Playing trends when you have a pattern alert like the wedge or channel makes for pretty straight-forward decision levels. Basically I’ve got uptrend line support (blue) and downtrending line resistance (red) off which I can gauge corrections and breakouts.
Anyone following my thinking on trends knows that I would much rather play a buy in an uptrend off a correction so that means focusing on the uptrend line support of the rising wedge and/or the 34ema high which is the top line of my Wave.
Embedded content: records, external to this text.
(* ===== verification/Session.v ===== *)
(** * Scale set sessions and their supervisor

    [internal/scaleset/session.go], [supervisor.go] and [client.go]: what a
    pool registers, how its session is opened, how its failures are classified
    and how failed sessions are restarted.  The scaleset library is
    third-party: its client is an interface, its constructors and error values
    parameters.  Contexts are cancelled and time passes as the environment
    says; durations are in nanoseconds. *)

From S2P Require Import Prelude GoErr GoStr ImageVersions Backend.

Local Open Scope Z_scope.
Local Open Scope go_scope.

(** ** Target and client *)

Definition TargetURL (baseURL scope owner repo : string) : result string :=
  let base := trim_suffix "/" baseURL in
  let base := if is_empty base then "https://github.com" else base in
  if String.eqb scope "repo" then
    if is_empty owner || is_empty repo then Err (errorf "scope=repo needs github.owner and github.repo")
    else Ok (base +:+ "/" +:+ owner +:+ "/" +:+ repo)
  else if String.eqb scope "org" then
    if is_empty owner then Err (errorf "scope=org needs github.owner") else Ok (base +:+ "/" +:+ owner)
  else if String.eqb scope "enterprise" then
    if is_empty owner then Err (errorf "scope=enterprise needs github.owner")
    else Ok (base +:+ "/enterprises/" +:+ owner)
  else Err (errorf ("provisioning: scaleset supports scope repo|org|enterprise, got " +:+ quote scope)).

Record ClientOptions := {
  co_TargetURL : string;
  co_PAT : string;
  co_AppID : Z;
  co_InstallationID : Z;
  co_PrivateKeyPath : string;
  co_ClientID : string;
  co_TokenPath : string
}.

(** The constructors of the scaleset library, and the device client. *)
Record client_builders (C : Type) := {
  WithGitHubApp : string → string → Z → string → result C;  (** URL, client id, installation, PEM *)
  WithPersonalAccessToken : string → string → result C;     (** URL, token *)
  DeviceClient : ClientOptions → result C
}.
Arguments WithGitHubApp {_} _.
Arguments WithPersonalAccessToken {_} _.
Arguments DeviceClient {_} _.

Definition NewClient {C} (b : client_builders C) (ReadFile : string → result string)
    (opts : ClientOptions) : result C :=
  if is_empty (co_PAT opts) && (co_AppID opts =? 0) && is_empty (co_TokenPath opts) then
    Err (errorf "provisioning: scaleset needs auth.pat, GitHub App credentials, or a device-flow token_path")
  else if is_empty (co_PAT opts) && (co_AppID opts =? 0) then DeviceClient b opts
  else if is_empty (co_PAT opts) then
    if is_empty (co_PrivateKeyPath opts) then
      Err (errorf "provisioning: scaleset with a GitHub App needs auth.private_key_path")
    else match ReadFile (co_PrivateKeyPath opts) with
         | Err e => Err (errorf_w "read GitHub App private key: " e)
         | Ok pem => WithGitHubApp b (co_TargetURL opts) (format_int (co_AppID opts))
                       (co_InstallationID opts) pem
         end
  else WithPersonalAccessToken b (co_TargetURL opts) (co_PAT opts).

(** ** Error classes *)

(** The library quotes a status line after [status=]. *)
Definition isHTTPStatusMessage (message code : string) : bool :=
  contains message ("status=" +:+ String "034" (code +:+ " ")) ||
  contains message ("status code: " +:+ code) ||
  contains message ("status code " +:+ code).

Definition isHTTPStatus (err : option goerror) (code : string) : bool :=
  match err with Some e => isHTTPStatusMessage (error_text e) code | None => false end.

(** [permanentSessionError] embeds an error and has no [Unwrap]. *)
Definition permanentSessionError (e : goerror) : goerror := ETyped "permanentSessionError" e false.

Definition isPermanentSessionError (err : option goerror) : bool :=
  match err with
  | None => false
  | Some e =>
      match errors_as "permanentSessionError" e with
      | Some _ => true
      | None =>
          errors_is "scaleset.ErrInvalidGitHubConfigURL" e ||
          existsb (isHTTPStatusMessage (error_text e)) ["400"; "422"]
      end
  end.

Definition classifySessionError (e : goerror) : goerror :=
  if isPermanentSessionError (Some e) then permanentSessionError e else e.

Definition isSessionConflict (e : goerror) : bool :=
  contains (error_text e) "409 Conflict" &&
  contains (error_text e) "RunnerScaleSetSessionConflictException".

(** ** The scale set of a pool *)

Record SessionOptions := {
  so_Name : string;
  so_RunnerGroup : string;
  so_Labels : list string;
  so_Target : string;
  so_Pool : string;
  so_Instance : string
}.

(** The library's label and scale set, as far as the program uses them. *)
Record Label := MkLabel { label_Name : string; label_Type : string }.
Record RunnerScaleSet := MkScaleSet {
  set_ID : Z;
  set_Name : string;
  set_RunnerGroupID : Z;
  set_Labels : list Label;
  set_DisableUpdate : bool
}.

Record scaleSetManager := {
  GetRunnerGroupByName : string → result Z;
  GetRunnerScaleSet : Z → string → result (option RunnerScaleSet);
  CreateRunnerScaleSet : RunnerScaleSet → result RunnerScaleSet;
  UpdateRunnerScaleSet : Z → RunnerScaleSet → result RunnerScaleSet
}.

Definition DefaultRunnerGroup : string := "default".

Definition runnerGroupID (client : scaleSetManager) (name : string) : result Z :=
  if is_empty name || String.eqb name DefaultRunnerGroup then Ok 1
  else match GetRunnerGroupByName client name with
       | Err e => Err (errorf_w ("resolve runner group " +:+ quote name +:+ ": ") e)
       | Ok id => Ok id
       end.

Definition desiredScaleSet (opts : SessionOptions) (groupID : Z) : RunnerScaleSet :=
  let labels := (λ name, MkLabel name "System") <$> so_Labels opts in
  MkScaleSet 0 (so_Name opts) groupID
    (match labels with [] => [MkLabel (so_Name opts) "System"] | _ => labels end) true.

(** The multiset of names counted up and down in [scaleSetMatches]. *)
Definition count_labels (f : Z → Z) (labels : gmap string Z) (l : list Label) : gmap string Z :=
  foldl (λ m x, <[label_Name x := f (default 0 (m !! label_Name x))]> m) labels l.

Definition scaleSetMatches (existing desired : RunnerScaleSet) : bool :=
  if negb (String.eqb (set_Name existing) (set_Name desired)) ||
     negb (set_RunnerGroupID existing =? set_RunnerGroupID desired) ||
     negb (eqb (set_DisableUpdate existing) (set_DisableUpdate desired)) ||
     negb (length (set_Labels existing) =? length (set_Labels desired))%nat then false
  else
    let labels := count_labels Z.pred (count_labels Z.succ ∅ (set_Labels existing)) (set_Labels desired) in
    forallb (λ '(_, count), count =? 0) (map_to_list labels).

Definition ensureScaleSet (client : scaleSetManager) (opts : SessionOptions) (groupID : Z)
    : result RunnerScaleSet :=
  match GetRunnerScaleSet client groupID (so_Name opts) with
  | Ok (Some existing) =>
      let desired := desiredScaleSet opts groupID in
      if scaleSetMatches existing desired then Ok existing
      else match UpdateRunnerScaleSet client (set_ID existing) desired with
           | Err e => Err (errorf_w ("update scale set " +:+ quote (so_Name opts) +:+ ": ") e)
           | Ok updated => Ok updated
           end
  | Err e => Err (errorf_w ("lookup scale set " +:+ quote (so_Name opts) +:+ ": ") e)
  | Ok None =>
      match CreateRunnerScaleSet client (desiredScaleSet opts groupID) with
      | Err e => Err (errorf_w ("create scale set " +:+ quote (so_Name opts) +:+ ": ") e)
      | Ok created => Ok created
      end
  end.

(** What [Run] settles before it opens a session: the scale set, and the
    ownership under which its runners are reconciled. *)
Definition prepare_session (client : scaleSetManager) (supported : bool) (backend_name : string)
    (EnsureImage : option goerror) (Hostname : result string) (opts : SessionOptions)
    : result (RunnerScaleSet * RunnerOwnership * string) :=
  if negb supported then
    Err (permanentSessionError (errorf ("backend " +:+ quote backend_name +:+
           " does not support scale-set ownership reconciliation")))
  else
    match EnsureImage with
    | Some e => Err (errorf_w ("ensure image for " +:+ quote (so_Name opts) +:+ ": ") e)
    | None =>
        match runnerGroupID client (so_RunnerGroup opts) with
        | Err e => Err (classifySessionError e)
        | Ok groupID =>
            match ensureScaleSet client opts groupID with
            | Err e => Err (classifySessionError e)
            | Ok set =>
                let instance :=
                  if is_empty (so_Instance opts) then
                    match Hostname with
                    | Ok h => if is_empty h then "multirunner" else h
                    | Err _ => "multirunner"
                    end
                  else so_Instance opts in
                let pool := if is_empty (so_Pool opts) then so_Name opts else so_Pool opts in
                Ok (set, Ownership instance (so_Target opts) pool (set_ID set) 0,
                    instance +:+ "-" +:+ so_Name opts)
            end
        end
    end.

(** ** Opening a session *)

Definition second : Z := 1000000000.
Definition sessionConflictWait : Z := 180 * second.
Definition sessionRetryInterval : Z := 10 * second.

(** One pass of the loop of [openSession]: the library's answer, the clock
    when a conflict is examined, and whether the wait ran to its end. *)
Record open_try (S : Type) := OpenTry { ot_result : result S; ot_now : Z; ot_waited : bool }.
Arguments OpenTry {_} _ _ _.
Arguments ot_result {_} _.
Arguments ot_now {_} _.
Arguments ot_waited {_} _.

(** [openSession] started at [start]; [None] when the tries run out first. *)
Fixpoint open_loop {S} (deadline : Z) (name : string) (tries : list (open_try S)) : option (result S) :=
  match tries with
  | [] => None
  | t :: tries =>
      match ot_result t with
      | Ok session => Some (Ok session)
      | Err e =>
          if negb (isSessionConflict e) then
            Some (Err (errorf_w ("open message session for " +:+ quote name +:+ ": ") e))
          else if deadline <? ot_now t then
            Some (Err (errorf_w ("scale set " +:+ quote name +:+ " still has an active session after 3m0s; " +:+
              "another multirunner process is running against it, or a previous one has not been released yet: ") e))
          else if ot_waited t then open_loop deadline name tries
          else Some (Err err_canceled)
      end
  end.
Definition openSession {S} (start : Z) (name : string) (tries : list (open_try S)) : option (result S) :=
  open_loop (start + sessionConflictWait) name tries.

(** What [listenerSession.run] returns once the session is open: the outcome
    of creating the listener, then of running it. *)
Definition listener_result (name : string) (open : result unit) (create : option goerror)
    (run : option goerror) : option goerror * bool :=
  match open with
  | Err e => (Some (classifySessionError (errorf_w ("open message session for " +:+ quote name +:+ ": ") e)), false)
  | Ok _ =>
      match create with
      | Some e => (Some (classifySessionError (errorf_w ("create listener for " +:+ quote name +:+ ": ") e)), false)
      | None =>
          (match run with
           | Some e => if errors_is "context.Canceled" e then None
                       else Some (classifySessionError
                              (EWrap ("listener for " +:+ quote name +:+ " stopped: ") e ""))
           | None => None
           end, true)
      end
  end.

(** ** Supervision *)

Definition supervisorInitialBackoff : Z := 2 * second.
Definition supervisorMaxBackoff : Z := 60 * second.
Definition supervisorHealthyAfter : Z := 60 * second.

Inductive SessionAvailability := SessionBackingOff | SessionAvailable | SessionPermanentlyUnavailable.

Record supervisorConfig := {
  initialBackoff : Z;
  maxBackoff : Z;
  healthyAfter : Z
}.
Definition defaultSupervisorConfig : supervisorConfig :=
  {| initialBackoff := supervisorInitialBackoff; maxBackoff := supervisorMaxBackoff;
     healthyAfter := supervisorHealthyAfter |}.

(** The loop of [supervisorBackoff], [n] passes to go. *)
Fixpoint backoff_loop (n : nat) (delay maximum : Z) : Z :=
  match n with
  | O => if maximum <? delay then maximum else delay
  | S n =>
      if delay <? maximum then
        if Z.quot maximum 2 <? delay then maximum
        else backoff_loop n (wrap64 (delay * 2)) maximum
      else if maximum <? delay then maximum else delay
  end.
Definition supervisorBackoff (failures initial maximum : Z) : Z :=
  backoff_loop (Z.to_nat (failures - 1)) initial maximum.

(** One pass of the loop of [superviseSession]: whether the context is live at
    its head, whether the session became available, its outcome, how long it
    lived, whether the context was cancelled by then, and whether the delay
    ran to its end. *)
Record attempt := Attempt {
  at_live : bool;
  at_available : bool;
  at_err : option goerror;
  at_lived : Z;
  at_cancelled : bool;
  at_slept : bool
}.

Inductive sup_event :=
| Report (st : SessionAvailability)
| Delay (failures d : Z).

Section supervise.
Variable cfg : supervisorConfig.

(** The events and, unless the attempts run out, the value returned. *)
Fixpoint supervise_loop (name : string) (failures : Z) (attempts : list attempt)
    : list sup_event * option (option goerror) :=
  match attempts with
  | [] => ([], None)
  | a :: attempts =>
      if negb (at_live a) then ([], Some None)
      else
        let pre := if at_available a then [Report SessionAvailable] else [] in
        if isPermanentSessionError (at_err a) then
          (pre ++ [Report SessionPermanentlyUnavailable],
           Some (match at_err a with
                 | Some e => Some (errorf_w ("scale set " +:+ quote name +:+ " failed permanently: ") e)
                 | None => None
                 end))
        else if at_cancelled a then (pre, Some None)
        else
          let failures := (if healthyAfter cfg <=? at_lived a then 0 else failures) + 1 in
          let delay := supervisorBackoff failures (initialBackoff cfg) (maxBackoff cfg) in
          let evs := pre ++ [Report SessionBackingOff; Delay failures delay] in
          if negb (at_slept a) then (evs, Some None)
          else let '(rest, r) := supervise_loop name failures attempts in (evs ++ rest, r)
  end.

Definition superviseSession (name : string) (attempts : list attempt)
    : list sup_event * option (option goerror) :=
  let '(evs, r) := supervise_loop name 0 attempts in (Report SessionBackingOff :: evs, r).

(** A session to supervise: its name, and the run function if there is one. *)
Record SupervisedSession := MkSession { ss_Name : string; ss_Run : option (list attempt) }.

(** [runSupervised], every session having returned. *)
Definition runSupervised (sessions : list SupervisedSession) : option goerror :=
  match each (λ s,
          fail_if (is_empty (ss_Name s)) (errorf "scale set session name is required") ;?
          fail_if (negb (bool_decide (is_Some (ss_Run s))))
            (errorf ("scale set " +:+ quote (ss_Name s) +:+ " session function is required"))) sessions with
  | Some e => Some e
  | None =>
      errors_join ((λ s, default None (superviseSession (ss_Name s) (default [] (ss_Run s))).2) <$> sessions)
  end.
End supervise.
(** [finishRunner] between its [Lock] and its deferred [Unlock]. *)
Definition finish_body (name : string) (p : ptr) (code : Z) (err : option goerror) (terminate : bool)
    : proc (option goerror) :=
  let* _ := section (λ l, (tt, start_cleanup p code err terminate l)) in
  let* dead := section (λ l, (field false terminated p l, l)) in
  let* kerr :=
    (if dead : bool then Ret None
     else
       let* kerr := (if terminate then section_env (kill p) else Ret None) in
       match kerr with
       | Some e => Ret (Some (errorf_w ("kill " +:+ name +:+ ": ") e))
       | None => let* _ := section (λ l, (tt, mark_terminated p l)) in Ret None
       end) in
  match kerr with
  | Some e => Ret (Some e)
  | None =>
      let* derr := section_env (deregister p) in
      match derr with
      | Some e => Ret (Some (errorf_w ("remove runner " +:+ name +:+ ": ") e))
      | None =>
          if negb supported then
            Ret (Some (errorf ("backend " +:+ quote backend_name +:+
                   " does not support scale-set ownership cleanup")))
          else
            let* rerr := section_env (remove_resource p) in
            match rerr with
            | Some e => Ret (Some (errorf_w ("remove backend runner " +:+ name +:+ ": ") e))
            | None => section (forget name p)
            end
      end
  end.

Definition finishRunner (name : string) (p : ptr) (code : Z) (err : option goerror) (terminate : bool)
    : proc (option goerror) :=
  let* done := lock_cleanup p in
  if done : bool then let* _ := unlock_cleanup p in Ret None
  else
    let* r := finish_body name p code err terminate in
    let* _ := unlock_cleanup p in
    Ret r.

Definition retryPendingCleanup : proc (option goerror) :=
  let* pending := section (λ l, (filter (λ '(_, p), field false cleanupStarted p l = true)
                                   (range (running l)), l)) in
  let* errs := pfold (λ errs '(name, p),
      let* s := section (λ l, ((field 0 exitCode p l, field None waitErr p l), l)) in
      let* e := finishRunner name p s.1 s.2 true in
      let* cancelled := section_env (λ an l, (an_cancelled an, l)) in
      Ret (cancelled, errs ++ [e])) [] pending in
  Ret (errors_join errs).

Definition retryPendingRegistrations : proc (option goerror) :=
  let* pending := section (λ l, (shuffle (map_to_list (pendingRegistrations l)), l)) in
  let* errs := pfold (λ errs '(id, name),
      let* e := section_env (λ an, removeRunner (an_remove an) id (ODeregister None id)) in
      match e with
      | Some e => Ret (false, errs ++ [Some (errorf_w ("remove unused runner " +:+ name +:+ ": ") e)])
      | None =>
          let* _ := section (λ l, (tt, set_registrations (delete id (pendingRegistrations l)) l)) in
          Ret (false, errs)
      end) [] pending in
  Ret (errors_join errs).

(** ** The listener's calls *)

(** The exits that the completions account for are no longer subtracted. *)
Definition account (count : Z) (l : Launcher) : Launcher :=
  let names := elements (completions l) in
  let exits := foldr delete (pendingExits l) names in
  let l := foldr (λ name l, match running l !! name with
                            | Some p => update set_accounted p l
                            | None => l
                            end) l names in
  set_desired count (set_exits (if count =? 0 then ∅ else exits) (set_completions ∅ l)).

(** The last critical section of [HandleDesiredRunnerCount]. *)
Definition serve_count (count : Z) : act (Z * option goerror) := λ an l,
  if stopped l then Some ((runningLocked l, None), l, [])
  else
    let '(r, l, sp) := launch_loop (an_launches an) 0 (Z.to_nat (allowedLocked count l)) l in
    Some ((runningLocked l, if isPermanentSessionError r then r else None), l, sp).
Here the uptrend is sitting on the lower line (support) of the wedge with excellent confirmation that this line is indeed support. This offers a more aggressive entry long for the buy, a swing buy. The lower chart of MT4 shows where the Wave and Fibonacci retracement levels are waiting. I typically do not like the shallow 23.6/25% Fibo levels and would prefer to see a deeper correction like a 38.2. The top line of the Wave (34ema high) is sitting in between these levels and would offer an excellent opportunity to get long with a more conservative entry.
Neither is right or wrong. Instead think of the choice being between aggressive and conservative. Aggressive traders will be more willing and emotionally wired to take the risk of an earlier and more shallow corrective buy entry while conservative traders may miss the trade altogether unless the pullback is deeper but the risk is less and on the bounce the reward is greater.
One thing to note and this can be seen on both charts and that is the short term consolidation we’re seeing here. This is a short term time frame that is smack dab in the middle of the NYC afternoon doldrums and certainly some of the consolidation is effecting the short term strength of the trend, but heads up (!) this could signal some weakness, which means a deeper downside and maybe even a reversal.